If you have a partner then you may look at the option of taking out a joint policy as they are most often cheaper than taking out an individual policy. However, bear in mind that these types of policy are only really suitable if both partners have no other dependants to consider, and the value of their assets is not relevant when they have both passed away.
When shopping for life insurance if you are over fifty always remember that the older you are the higher your premiums will become, and the number of insurers you have to choose from will be far less. This is due to the fact that older people pose more of a risk to insurance providers, as do those individuals with pre-existing medical conditions.
When you are young you may decide to take out a whole of life policy. This type of policy is guaranteed to pay out when you die as long as you are up to date with the payments. A younger person is likely to find the premiums for this type of policy quite affordable as insurers calculate that they will be likely to be paying for the policy for a considerable length of time.

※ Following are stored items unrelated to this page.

(* ===== verification/Png.v ===== *)
(** * The PNG decoder ([kernel/gui/image/png.py])

    Chunks, scanline filters and the conversion to the pixels of a guest-backed
    surface.  [_read_chunks] is a generator whose consumer stops where it
    stops, so its chunks are a list here.  The filters of the PNG
    specification, applied by an encoder to each scanline, are taken off again
    by the decoder. *)

From Stdlib Require Import ZArith Lia.
From stdpp Require Import base list gmap numbers strings.
From S2P Require Import Prelude Bytes Pystr Inflate InflateProps InflateSpec.

Local Open Scope Z_scope.

Definition PNG_SIG : bytes := [0x89; 0x50; 0x4E; 0x47; 0x0D; 0x0A; 0x1A; 0x0A].

Definition u32_be (data : bytes) (off : Z) : result Z :=
  let? a := index data off in
  let? b := index data (off + 1) in
  let? c := index data (off + 2) in
  let? d := index data (off + 3) in
  Ok (Z.lor (Z.lor (Z.lor (Z.shiftl a 24) (Z.shiftl b 16)) (Z.shiftl c 8)) d).

(** The loop of [_read_chunks]; every chunk takes at least 12 bytes. *)
Fixpoint chunks_from (fuel : nat) (data : bytes) (off : Z) : result (list (bytes * bytes)) :=
  match fuel with
  | O => Err RuntimeError
  | S fuel' =>
      if off + 12 <=? len data then
        let? length := u32_be data off in
        let ctype := slice data (off + 4) (off + 8) in
        let body := slice data (off + 8) (off + 8 + length) in
        if beq ctype (lit "IEND") then Ok [(ctype, body)]
        else let? cs := chunks_from fuel' data (off + (8 + length + 4)) in Ok ((ctype, body) :: cs)
      else Ok []
  end.
Definition read_chunks (data : bytes) : result (list (bytes * bytes)) :=
  if negb (startswith data PNG_SIG) then Err ValueError else chunks_from (S (length data)) data 8.

(** ** Filters *)

Definition paeth (a b c : Z) : Z :=
  let p := a + b - c in
  let pa := Z.abs (p - a) in
  let pb := Z.abs (p - b) in
  let pc := Z.abs (p - c) in
  if (pa <=? pb) && (pa <=? pc) then a else if pb <=? pc then b else c.

(** The prediction for byte [x] of a row, reading what its filter reads. *)
Definition predicted (ftype bpp row_start x : Z) (out prev : bytes) : result Z :=
  let left := if bpp <=? x then index out (row_start + x - bpp) else Ok 0 in
  if ftype =? 1 then left
  else if ftype =? 2 then index prev x
  else if ftype =? 3 then
    let? l := left in let? u := index prev x in Ok (Z.shiftr (l + u) 1)
  else
    let? l := left in
    let? u := index prev x in
    let? ul := (if bpp <=? x then index prev (x - bpp) else Ok 0) in
    Ok (paeth l u ul).

(** [for x in range(stride)] *)
Fixpoint unfilter_bytes (ftype bpp row_start src_off : Z) (raw prev : bytes) (xs : list Z) (out : bytes) : result bytes :=
  match xs with
  | [] => Ok out
  | x :: xs' =>
      let? p := predicted ftype bpp row_start x out prev in
      let? r := index raw (src_off + x) in
      let? out := set_index out (row_start + x) (Z.land (r + p) 0xFF) in
      unfilter_bytes ftype bpp row_start src_off raw prev xs' out
  end.

Definition unfilter_row (ftype bpp stride row_start src_off : Z) (raw prev out : bytes) : result bytes :=
  if ftype =? 0 then Ok (slice_assign out row_start (row_start + stride) (slice raw src_off (src_off + stride)))
  else if (1 <=? ftype) && (ftype <=? 4) then unfilter_bytes ftype bpp row_start src_off raw prev (range stride) out
  else Err ValueError.

(** [for y in range(height)] *)
Fixpoint unfilter_rows (ys : list Z) (bpp stride src_off : Z) (raw prev out : bytes) : result bytes :=
  match ys with
  | [] => Ok out
  | y :: ys' =>
      let? ftype := index raw src_off in
      let src_off := src_off + 1 in
      let row_start := y * stride in
      let? out := unfilter_row ftype bpp stride row_start src_off raw prev out in
      let prev := slice out row_start (row_start + stride) in
      unfilter_rows ys' bpp stride (src_off + stride) raw prev out
  end.

Definition unfilter (raw : bytes) (width height bpp : Z) : result bytes :=
  let stride := width * bpp in
  unfilter_rows (range height) bpp stride 0 raw (zeros stride) (zeros (stride * height)).

(** ** Images *)

(** The header fields as the loop over the chunks sets them. *)
Record Header : Type := mkHeader { width : Z; height : Z; bit_depth : Z; color_type : Z }.

Definition read_IHDR (body : bytes) : result Header :=
  if len body <? 13 then Err ValueError
  else
    let? w := u32_be body 0 in
    let? h := u32_be body 4 in
    let? bd := index body 8 in
    let? ct := index body 9 in
    let? compression := index body 10 in
    let? filter_meth := index body 11 in
    let? interlace := index body 12 in
    if negb (compression =? 0) then Err NotImplementedError
    else if negb (filter_meth =? 0) then Err NotImplementedError
    else if negb (interlace =? 0) then Err NotImplementedError
    else if negb (bd =? 8) then Err NotImplementedError
    else if negb ((ct =? 0) || (ct =? 2) || (ct =? 4) || (ct =? 6)) then Err NotImplementedError
    else Ok (mkHeader w h bd ct).

Fixpoint scan_chunks (cs : list (bytes * bytes)) (hd : Header) (idat : list bytes) : result (Header * list bytes) :=
  match cs with
  | [] => Ok (hd, idat)
  | (ctype, body) :: cs' =>
      if beq ctype (lit "IHDR") then let? hd := read_IHDR body in scan_chunks cs' hd idat
      else if beq ctype (lit "IDAT") then scan_chunks cs' hd (idat ++ [body])
      else if beq ctype (lit "IEND") then Ok (hd, idat)
      else scan_chunks cs' hd idat
  end.

Definition bytes_per_pixel (ct : Z) : result Z :=
  if ct =? 0 then Ok 1
  else if ct =? 2 then Ok 3
  else if ct =? 4 then Ok 2
  else if ct =? 6 then Ok 4
  else Err NotImplementedError.

(** [SDL_Surface(w, h, host_backed=False)] *)
Record SDL_Surface : Type := mkSurface { s_w : Z; s_h : Z; s_pixels : bytes }.
Definition SDL_Surface_guest (w h : Z) : SDL_Surface := mkSurface w h (zeros (w * h * 4)).

(** Blue, green, red and alpha of pixel [i]. *)
Definition pixel_of (ct : Z) (pixels : bytes) (i : Z) : result (Z * Z * Z * Z) :=
  if ct =? 2 then
    let? r := index pixels (i * 3) in let? g := index pixels (i * 3 + 1) in let? b := index pixels (i * 3 + 2) in
    Ok (b, g, r, 0xFF)
  else if ct =? 6 then
    let? r := index pixels (i * 4) in let? g := index pixels (i * 4 + 1) in let? b := index pixels (i * 4 + 2) in
    let? a := index pixels (i * 4 + 3) in
    Ok (b, g, r, a)
  else if ct =? 0 then
    let? v := index pixels i in Ok (v, v, v, 0xFF)
  else
    let? v := index pixels (i * 2) in let? a := index pixels (i * 2 + 1) in Ok (v, v, v, a).

Definition put_pixel (px : bytes) (i : Z) (p : Z * Z * Z * Z) : result bytes :=
  let '(b, g, r, a) := p in
  let? px := set_index px (i * 4) b in
  let? px := set_index px (i * 4 + 1) g in
  let? px := set_index px (i * 4 + 2) r in
  set_index px (i * 4 + 3) a.

(** [for i in range(width * height)] *)
Fixpoint fill_pixels (ct : Z) (pixels : bytes) (is_ : list Z) (px : bytes) : result bytes :=
  match is_ with
  | [] => Ok px
  | i :: is' =>
      let? p := pixel_of ct pixels i in
      let? px := put_pixel px i p in
      fill_pixels ct pixels is' px
  end.

Definition decode_png (data : bytes) : result SDL_Surface :=
  let? cs := read_chunks data in
  let? (hd, idat) := scan_chunks cs (mkHeader 0 0 0 0) [] in
  if (width hd =? 0) || (height hd =? 0) then Err ValueError
  else match idat with
  | [] => Err ValueError
  | _ =>
      let? raw := zlib_inflate (concat idat) in
      let? bpp := bytes_per_pixel (color_type hd) in
      let? pixels := unfilter raw (width hd) (height hd) bpp in
      let s := SDL_Surface_guest (width hd) (height hd) in
      let? px := fill_pixels (color_type hd) pixels (range (width hd * height hd)) (s_pixels s) in
      Ok (mkSurface (s_w s) (s_h s) px)
  end.
(** ** Controls *)

Definition truthy (j : json) : bool :=
  match j with
  | JNull => false
  | JBool b => b
  | JInt n => negb (n =? 0)
  | JFloat f => negb (SFeqb f (float_of 0))
  | JStr s => negb (len s =? 0)
  | JList l => negb (len l =? 0)
  | JDict d => negb (len d =? 0)
  end.

Definition changed (t : nref) : M Desktop unit :=
  let! n := get_node t in
  emit_to t.1.1 (EvChange t.1.2 t.2 (n_value n)) ;;;
  make_dirty.

Definition activate (t : nref) : M Desktop unit :=
  let! n := get_node t in
  match n_kind n with
  | KCheckbox => put_node t (set_value (JBool (negb (truthy (n_value n)))) n) ;;; changed t
  | KButton => emit_to t.1.1 (EvActivate t.1.2 t.2)
  | _ => ret tt
  end.

(** [round(max(0, min(100, num / den)))], the quotient rounded half to even.
    The window is at most 1000 wide, so that the float quotient rounds like the
    exact one. *)
Definition round_half_even (num den : Z) : Z :=
  let q := num / den in
  let r := num mod den in
  if 2 * r <? den then q else if den <? 2 * r then q + 1 else if Z.even q then q else q + 1.
Definition percent (num den : Z) : Z :=
  if num <=? 0 then 0 else if 100 * den <=? num then 100 else round_half_even num den.

(** [value != node["value"]] for an integer [value]. *)
Definition same_number (value : Z) (j : json) : bool :=
  match j with
  | JInt n => value =? n
  | JBool b => value =? Z.b2z b
  | JFloat f => SFeqb (float_of value) f
  | _ => false
  end.

Definition slider (t : nref) (x : Z) : M Desktop unit :=
  let! v := get_view t.1 in
  let den := gw (v_geom v) - 40 in
  if den =? 0 then raise ZeroDivisionError
  else
    let num := (x - gx (v_geom v) - 20) * 100 in
    let value := if den <? 0 then percent (- num) (- den) else percent num den in
    let! n := get_node t in
    if same_number value (n_value n) then ret tt
    else put_node t (set_value (JInt value) n) ;;; make_dirty.

(** [max(0, min(100, n["value"] + d))] *)
Definition nudge (d : Z) (j : json) : result json :=
  match j with
  | JInt n => Ok (JInt (Z.max 0 (Z.min 100 (n + d))))
  | JBool b => Ok (JInt (Z.max 0 (Z.min 100 (Z.b2z b + d))))
  | JFloat f =>
      let g := SFadd 53 1024 f (float_of d) in
      Ok (if SFltb g (float_of 100) then (if SFltb (float_of 0) g then JFloat g else JInt 0) else JInt 100)
  | _ => Err TypeError
  end.

(** ** Input *)

(** An event of the display backend, with the defaults of its optional keys. *)
Record ievent : Type := mkEvent {
  e_kind : Z;
  e_x : Z;
  e_y : Z;
  e_button : option Z;
  e_code : option Z;
  e_mod : Z;
  e_text : str;
}.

When deciding which type of life insurance policy is best for you then remember to take into account the cost of inflation, which will decrease the value of the payout over time. Also bear in mind that if you were to die during the first few years of the policy (known as the initial wait period) your dependants would only receive a payout equivalent to the amount you have already paid in, and not the guaranteed payout. In addition, take into account that a life insurance policy is a long term commitment; if you miss payments or terminate the policy early you will receive no money back, and you may find that if you live for many years after the inception of the policy you could end up paying far more in premiums than your dependants would receive in the final payout.

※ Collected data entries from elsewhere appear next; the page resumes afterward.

(* ===== verification/DeskUiProps.v ===== *)
(** * Properties of the desktop

    [desk_ok] is the invariant of the desktop between two requests: the stack
    holds every window of every session exactly once, and the targets of the
    interaction in progress are still there.  Every request and every input
    event keeps it and, from it, input never raises. *)

From Stdlib Require Import ZArith Lia Floats.SpecFloat.
From stdpp Require Import base list sets numbers strings.
From S2P Require Import Prelude Bytes Pystr Dict Desk DeskProps DeskUi.

Local Open Scope Z_scope.

(** ** The invariant *)

Record base_ok (d : Desktop) : Prop := {
  bo_dict : dict_ok (d_objs d);
  bo_sess : forall s se, dget s (d_objs d) = Some se -> session_ok se;
  bo_nodup : NoDup (d_sessions d);
  bo_refs : forall s, s ∈ d_sessions d -> is_Some (dget s (d_objs d));
}.

Record stack_ok (d : Desktop) : Prop := {
  so_nodup : NoDup (d_stack d);
  so_exact : forall r, r ∈ d_stack d <-> in_views d r = true;
}.

Record targets_ok (d : Desktop) : Prop := {
  ta_hover : forall t, d_hover d = Some t -> target_ok d t = true;
  ta_pressed : forall t, d_pressed d = Some t -> target_ok d t = true;
  ta_focus : forall t, d_focus d = Some t -> target_ok d t = true;
  ta_drag : forall t, d_drag d = Some t -> drag_ok d t.1.1 = true;
  ta_resize : forall r, d_resize d = Some r -> drag_ok d r = true;
}.

Record desk_ok (d : Desktop) : Prop := {
  dk_base : base_ok d;
  dk_stack : stack_ok d;
  dk_targets : targets_ok d;
}.

(** ** Steps that keep the shape of the windows *)

Definition node_shape (e : str * node) : str * (bool * kind) := (e.1, (n_enabled e.2, n_kind e.2)).
Definition shape (v : view) : bool * wstate * list (str * (bool * kind)) :=
  (visible v, v_state v, map node_shape (v_nodes v)).

Record ext (d d' : Desktop) : Prop := {
  ex_sessions : d_sessions d' = d_sessions d;
  ex_stack : d_stack d' = d_stack d;
  ex_hover : d_hover d' = d_hover d;
  ex_pressed : d_pressed d' = d_pressed d;
  ex_focus : d_focus d' = d_focus d;
  ex_drag : d_drag d' = d_drag d;
  ex_resize : d_resize d' = d_resize d;
  ex_shape : forall r, shape <$> view_of d' r = shape <$> view_of d r;
}.

Lemma ext_refl d : ext d d.
Proof. by split. Qed.
Lemma ext_trans d1 d2 d3 : ext d1 d2 -> ext d2 d3 -> ext d1 d3.
Proof. intros [] []. split; congruence. Qed.

Lemma dget_shape nid l : dget nid (map node_shape l) = (fun n => (n_enabled n, n_kind n)) <$> dget nid l.
Proof. induction l as [|[k n] l IH]; simpl; [done|]. by case_decide. Qed.

Lemma shape_in_views d d' r : d_sessions d' = d_sessions d ->
  shape <$> view_of d' r = shape <$> view_of d r -> in_views d' r = in_views d r.
Proof. intros Es Er. unfold in_views. rewrite Es. by destruct (view_of d r), (view_of d' r). Qed.

Lemma ext_window d d' r : ext d d' -> window_ok d' r = window_ok d r.
Proof.
  intros []. unfold window_ok. rewrite ex_stack0. specialize (ex_shape0 r).
  destruct (view_of d r), (view_of d' r); try done. injection ex_shape0. intros. by f_equal.
Qed.
Lemma ext_drag_ok d d' r : ext d d' -> drag_ok d' r = drag_ok d r.
Proof.
  intros He. unfold drag_ok. rewrite (ext_window d d' r He). destruct He. specialize (ex_shape0 r).
  destruct (view_of d r), (view_of d' r); try done. injection ex_shape0. intros _ -> _. done.
Qed.
Lemma ext_target d d' t : ext d d' -> target_ok d' t = target_ok d t.
Proof.
  intros He. unfold target_ok. rewrite (ext_window d d' t.1 He). destruct He. specialize (ex_shape0 t.1). f_equal.
  unfold node_of. destruct (view_of d t.1) as [v|], (view_of d' t.1) as [v'|]; try done.
  injection ex_shape0. intros E _ _. apply (f_equal (dget t.2)) in E. rewrite !dget_shape in E.
  destruct (dget t.2 (v_nodes v)), (dget t.2 (v_nodes v')); try done. simpl in E. by injection E as -> _.
Qed.
(** * kordesii: function_tracing/flowchart.py

    A shallow embedding of the control-flow-graph traversals, of the
    memoised lazy path enumeration ([_build_path], [get_paths]) and of the
    incremental replay of emulation state ([PathBlock.cpu_context]),
    together with the properties the specification states about them.

    Python generators are modelled as explicit resumable machines: a
    suspended generator is a value recording the [yield] at which the body
    stopped, and [next] is a function from that value and the shared store
    to an outcome.  Dictionaries are [gmap]s, sets are [gset]s. *)

From stdpp Require Import gmap list.
From Stdlib Require Import ZArith Lia.

Open Scope Z_scope.
Set Warnings "-clear-no-such-hyp".

(** ** Exceptions raised by the modelled code *)

Inductive exn :=
| KeyError | ValueError | AttributeError | TypeError.

(** ** Blocks and flow charts *)

(** [idaapi.BasicBlock]: an address range; [pred_ids] and [succ_ids] are the
    indices, into the owning chart, of the blocks the host reports as
    predecessors and successors, in the order the host reports them. *)
Record BasicBlock := mkBlock {
  start_ea : Z;
  end_ea : Z;
  pred_ids : list nat;
  succ_ids : list nat
}.

(** [FlowChart]: [self.f.start_ea], [self.f.end_ea] and the blocks
    [self[0]], [self[1]], ...; the two caches are mutable and live in
    [fc_state] below. *)
Record FlowChart := mkChart {
  f_start_ea : Z;
  f_end_ea : Z;
  blocks : list BasicBlock
}.

Definition getitem (fc : FlowChart) (i : nat) : option BasicBlock :=
  blocks fc !! i.

(** [cur_block.preds()] / [cur_block.succs()]: the host yields
    [self._fc[i]] for each reported index. *)
Definition preds (fc : FlowChart) (b : BasicBlock) : list BasicBlock :=
  omap (getitem fc) (pred_ids b).

Definition succs (fc : FlowChart) (b : BasicBlock) : list BasicBlock :=
  omap (getitem fc) (succ_ids b).

(** [CustomBasicBlock.__contains__]: [start_ea <= ea < end_ea]. *)
Definition contains (b : BasicBlock) (ea : Z) : bool :=
  (start_ea b <=? ea) && (ea <? end_ea b).
Arguments contains : simpl never.

(** [FlowChart.find_block]: first block, in chart order, containing [ea];
    [None] when the loop falls through. *)
Definition find_block (fc : FlowChart) (ea : Z) : option BasicBlock :=
  find (fun b => contains b ea) (blocks fc).

(** ** [sorted(..., key=attrgetter("start_ea"))]

    Python's sort is stable, also with [reverse=True]. *)

Fixpoint insert_asc (x : BasicBlock) (l : list BasicBlock) : list BasicBlock :=
  match l with
  | [] => [x]
  | y :: l' => if start_ea x <=? start_ea y then x :: l
               else y :: insert_asc x l'
  end.

Definition sorted_asc (l : list BasicBlock) : list BasicBlock :=
  foldr insert_asc [] l.

Fixpoint insert_desc (x : BasicBlock) (l : list BasicBlock) : list BasicBlock :=
  match l with
  | [] => [x]
  | y :: l' => if start_ea y <=? start_ea x then x :: l
               else y :: insert_desc x l'
  end.
Lemma drawn_table_columns (g : bitgen) (n : nat) :
  lat (drawn_table g n) = fst (fill n f_57_5 (fsub f_71_5 f_57_5) g) /\
  lon (drawn_table g n)
  = fst (fill n f_4_0 (fsub f_31_5 f_4_0) {| tape := tape g; cursor := (cursor g + n)%nat |}).
Proof. rewrite !fill_closed_form. split; reflexivity. Qed.

(** A drawn table has the rows it was asked, all in the box the code
    reaches. *)
Lemma drawn_table_for (g : bitgen) (n : Z) :
  0 <= n -> table_for n (drawn_table g (Z.to_nat n)).
Proof.
  intros Hn. destruct (drawn_table_columns g (Z.to_nat n)) as [Hlat Hlon].
  pose proof (fill_spec (fun x => fleb f_57_5 x = true /\ fleb x f_71_5 = true)
                f_57_5 (fsub f_71_5 f_57_5) lat_draw (Z.to_nat n) g)
    as (Hlen1 & Hall1 & _).
  pose proof (fill_spec (fun x => fleb f_4_0 x = true /\ fltb x f_31_5 = true)
                f_4_0 (fsub f_31_5 f_4_0) lon_draw (Z.to_nat n)
                {| tape := tape g; cursor := (cursor g + Z.to_nat n)%nat |})
    as (Hlen2 & Hall2 & _).
  rewrite <- Hlat in Hlen1, Hall1. rewrite <- Hlon in Hlen2, Hall2.
  unfold table_for, positions. repeat split; try lia.
  apply zip_in_reached_box; assumption.
Qed.

(** *** The statements of the body, one by one *)

Lemma bind_ok {A B : Type} (c : M A) (k : A -> M B) (w w' : World) (a : A) :
  c w = (Ok a, w') -> bind c k w = k a w'.
Proof. intros H. unfold bind. rewrite H. reflexivity. Qed.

If you are concerned that your relatives will be stuck with the cost of paying for your funeral expenses then a dedicated funeral plan could be a good choice. However, this type of policy can vary between providers, some being considerably better than others, so shop around and pay careful attention to the small print. They are designed to cover the cost of your burial, but many have failed to pay out a sufficient amount to meet these costs and have been heavily criticised.

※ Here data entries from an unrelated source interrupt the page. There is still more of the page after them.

(** Inside one window, an entry with [bucket0] uses leaves room for no more
    than the rest of the bucket, the bucket maximum being the integer [B]. *)
Lemma allowUsages_room times : ∀ w message (B : Z) bucket0 time0 lo,
  ¬ (time (limit (options (this w))) == 0)%num →
  (bucket (limit (options (this w))) == B)%num →
  usage (this w) !! scopeId (this w) message = Some (bucket0, time0) →
  bucket0 ≤ B →
  lo ≤ time0 →
  (∀ t, t ∈ times →
        lo ≤ t
        ∧ ¬ (Number.ofZ (t - lo) > time (limit (options (this w))))%num) →
  Z.of_nat (allowedCount (allowUsages times message w).1) ≤ B - bucket0.
Proof.
  induction times as [|t times IH];
    intros w message B bucket0 time0 lo Ht HB Hu Hb Hlo Hin; simpl.
  - unfold ret. simpl. unfold allowedCount. simpl. lia.
  - destruct (Hin t) as [Hrange Hfresh]; [by left|].
    unfold bind.
    pose proof (allowUsage_transition t message w Ht) as (Ho & Hr & He).
    destruct (allowUsage t message w) as [r w1]. simpl in Ho, Hr, He.
    rewrite Hu in Hr, He. unfold transition in Hr, He.
    rewrite bool_decide_eq_false_2 in Hr, He
      by (intros Hover; apply Hfresh; eapply gt_mono; [|exact Hover]; lia).
    assert (Ht1 : ¬ (time (limit (options (this w1))) == 0)%num)
      by by rewrite Ho.
    assert (HB1 : (bucket (limit (options (this w1))) == B)%num)
      by by rewrite Ho.
    rewrite <- (scopeId_options _ _ message Ho) in He.
    case_bool_decide as Hfull; simpl in Hr, He; subst r.
    + specialize (IH w1 message B bucket0 time0 lo Ht1 HB1 He).
      rewrite Ho in IH.
      destruct (allowUsages times message w1) as [rs w2]. unfold ret. simpl.
      rewrite allowedCount_cons. simpl in IH |- *.
      apply IH; [done | done |]. intros t' Ht'. apply Hin. by right.
    + assert (bucket0 ≠ B) as Hne.
      { intros ->. apply Hfull. by apply strictEq_sym. }
      specialize (IH w1 message B (bucket0 + 1) t lo Ht1 HB1 He).
      rewrite Ho in IH.
      destruct (allowUsages times message w1) as [rs w2]. unfold ret. simpl.
      rewrite allowedCount_cons. simpl in IH |- *.
      cut (Z.of_nat (allowedCount rs) ≤ B - (bucket0 + 1)); [lia|].
      apply IH; [lia | done |]. intros t' Ht'. apply Hin. by right.
Qed.
(** *** Running the migration again *)

Ltac counters :=
  cbn [totalRecords successfulEntries failedEntries skippedEntries
       countSkipped countSuccessful countFailed] in *.

Lemma processRecords_again (svc : IdentityService) (template : Template)
  (month year : Z) (templateId createdBy : jsstring) (csvData : list CsvKpiData) :
  forall resA wi res1 w1,
    processRecords svc template month year templateId createdBy csvData resA wi
    = Returned (res1, w1) ->
    forall resB w,
      entries w = entries w1 ->
      exists res2 w2,
        processRecords svc template month year templateId createdBy csvData resB w
        = Returned (res2, w2)
        /\ entries w2 = entries w1
        /\ successfulEntries res2 = successfulEntries resB
        /\ (successfulEntries res1 + skippedEntries res1 + skippedEntries resB
            <= skippedEntries res2 + successfulEntries resA + skippedEntries resA)%nat
        /\ (failedEntries res2 + failedEntries resA
            <= failedEntries res1 + failedEntries resB)%nat.
Proof.
  induction csvData as [|record rest IH]; intros resA wi res1 w1 H resB w Hw.
  - cbn [processRecords] in *. injection H as <- <-.
    exists resB, w. repeat split; auto; lia.
  - cbn [processRecords] in *. rewrite processRecord_resolved in H.
    rewrite processRecord_resolved.
    destruct (resolveRecord svc record) as [msg|[[member kpiRef] court]] eqn:Eres.
    + destruct (IH _ _ _ _ H (countSkipped resB (officerName record) msg) w Hw)
        as (res2 & w2 & Hrun & He & Hs & H1 & H2).
      exists res2, w2. counters. repeat split; auto; lia.
    + destruct (entryExists wi (member_userId member) month year templateId court)
        eqn:Eex.
      * destruct (processRecords_extends _ _ _ _ _ _ _ _ _ _ _ H) as (added & Hadd & _).
        rewrite (entryExists_grows wi w added) by congruence.
        destruct (IH _ _ _ _ H
                    (countSkipped resB (officerName record) (existsMessage court))
                    w Hw)
          as (res2 & w2 & Hrun & He & Hs & H1 & H2).
        exists res2, w2. counters. repeat split; auto; lia.
      * destruct (buildAndSave template wi month year templateId createdBy member
                               kpiRef (recordValues record)) as [ob wb] eqn:Eb.
        destruct ob as [id|e|]; [| |discriminate].
        -- pose proof (buildAndSave_entries _ _ _ _ _ _ _ _ _ _ _ Eb)
             as (validated & _ & _ & Hwb).
           destruct (processRecords_extends _ _ _ _ _ _ _ _ _ _ _ H)
             as (added & Hadd & _).
           pose proof (created_entry_found _ _ _ _ _ _ _ _ _ _ _ _ _ _ Eres Hwb)
             as Hfound.
           rewrite (entryExists_grows wb w added) by congruence.
           destruct (IH _ _ _ _ H
                       (countSkipped resB (officerName record) (existsMessage court))
                       w Hw)
             as (res2 & w2 & Hrun & He & Hs & H1 & H2).
           exists res2, w2. counters. repeat split; auto; lia.
        -- destruct (entryExists w (member_userId member) month year templateId
                                 court).
           ++ destruct (IH _ _ _ _ H
                          (countSkipped resB (officerName record)
                                        (existsMessage court)) w Hw)
                as (res2 & w2 & Hrun & He & Hs & H1 & H2).
              exists res2, w2. counters. repeat split; auto; lia.
           ++ destruct (buildAndSave_thrown_again _ _ w _ _ _ _ _ _ _ _ _ Eb)
                as (w2' & -> & Hw2').
              destruct (IH _ _ _ _ H
                          (countFailed resB (officerName record) e) w2'
                          ltac:(congruence))
                as (res2 & w2 & Hrun & He & Hs & H1 & H2).
              exists res2, w2. counters. repeat split; auto; lia.
Qed.

Lemma createKpiEntryFromCsvData_again (templates : list Template)
  (svc : IdentityService) (csvData : list CsvKpiData) (month year : Z)
  (templateId createdBy : jsstring) (w0 : World) (res1 : MigrationResult)
  (w1 : World) :
  createKpiEntryFromCsvData templates svc csvData month year templateId
                            createdBy w0 = Returned (res1, w1) ->
  exists res2 w2,
    createKpiEntryFromCsvData templates svc csvData month year templateId
                              createdBy w1 = Returned (res2, w2)
    /\ entries w2 = entries w1
    /\ successfulEntries res2 = 0%nat
    /\ totalRecords res2 = totalRecords res1
    /\ (successfulEntries res1 + skippedEntries res1 <= skippedEntries res2)%nat
    /\ (failedEntries res2 <= failedEntries res1)%nat
    /\ (skippedEntries res2 + failedEntries res2)%nat = totalRecords res2.
Proof.
  intros H.
  pose proof (createKpiEntryFromCsvData_counts _ _ _ _ _ _ _ _ _ _ H) as [Ht1 _].
  unfold createKpiEntryFromCsvData in *.
  destruct (findTemplateById templates templateId) as [template|]; [|discriminate].
  destruct (processRecords_again _ _ _ _ _ _ _ _ _ _ _ H
              (mkResult (List.length csvData) 0 0 0 [] []) w1 eq_refl)
    as (res2 & w2 & Hrun & He & Hs & H1 & H2).
  exists res2, w2. counters.
  pose proof (processRecords_counts _ _ _ _ _ _ _ _ _ _ _ Hrun) as [Ht2 Hc2].
  unfold counted in Hc2. counters.
  repeat split; auto; try lia; congruence.
Qed.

If you have yet to retire income protection insurance is available for the over 50’s. They have become more popular in recent years as many people continue to work later in life. They provide monthly payments if you are unable to work due to illness or accident. Cover is usually arranged over a period of years to coincide with your retirement age, or the end of your mortgage. The maximum retirement age is usually set at seventy. A similar product to income protection insurance is critical illness cover which provides a payout if you are diagnosed with a serious illness listed in the terms and conditions of the policy. Take into consideration that as you age the premiums for all types of life insurance products will become more costly.
If you are reluctant to purchase a life insurance policy in later life, perhaps due to the high cost of premiums, then you could also consider ‘self-insuring’. This means saving and investing your money rather than paying into a protection policy.